* [Work task]:
Only a number is wanted here: the count of lines in the entries below that contain the word "uuid".

### Material to process ###

(* ===== verification/SyncSpec.v ===== *)
(** * Syncing with the Hive: correctness

    The outbox stays within its bound and loses nothing across a round of
    syncing; the control plane keeps its sessions, registrations and receipts
    consistent over every sequence of calls and refuses a runtime that does not
    hold the lease; launch capabilities are single-use; the listen announcement
    is read exactly in its canonical spelling. *)

From S2P Require Import Prelude RustStr Paths Ledger Outbox ControlPlane.
From Stdlib Require Import ZArith Lia Ascii.
From stdpp Require Import base list sets strings gmap fin_maps relations pretty.

(** ** The outbox *)

Section outbox.
Context {Value : Type} (print : PersistedOutbox Value → string).
Notation Rec := (EntityOutboxRecord Value).
Notation Box := (RuntimeOutbox Value).
Implicit Types b : Box.

Definition queued b : list Rec := records (inner b).

(** Changes of the object; the disk may fail after any of them. *)
Inductive box_step b b' : Prop :=
| b_enqueue disk uuid now entity kind payload o :
    enqueue print disk uuid now entity kind payload b = (b', o) → box_step b b'
| b_ack disk now accepted o : acknowledge print disk now accepted b = (b', o) → box_step b b'
| b_error disk error o : mark_sync_error print disk error b = (b', o) → box_step b b'.

Lemma push_bounded_eq max (r : Rec) l : push_bounded max r l = keep_last max (l ++ [r]).
Proof. done. Qed.

Lemma save_inv disk b b' o :
  save_locked print disk b = (b', o) →
  inner b' = inner b ∧ max_records b' = max_records b ∧
  match disk with
  | None => o = Ok tt ∧ file b' = Some (print (inner b))
  | Some e => o = Err e ∧ b' = b
  end.
Proof. unfold save_locked. destruct disk; intros; by simplify_eq. Qed.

###

* [Solution to this exercise]:
2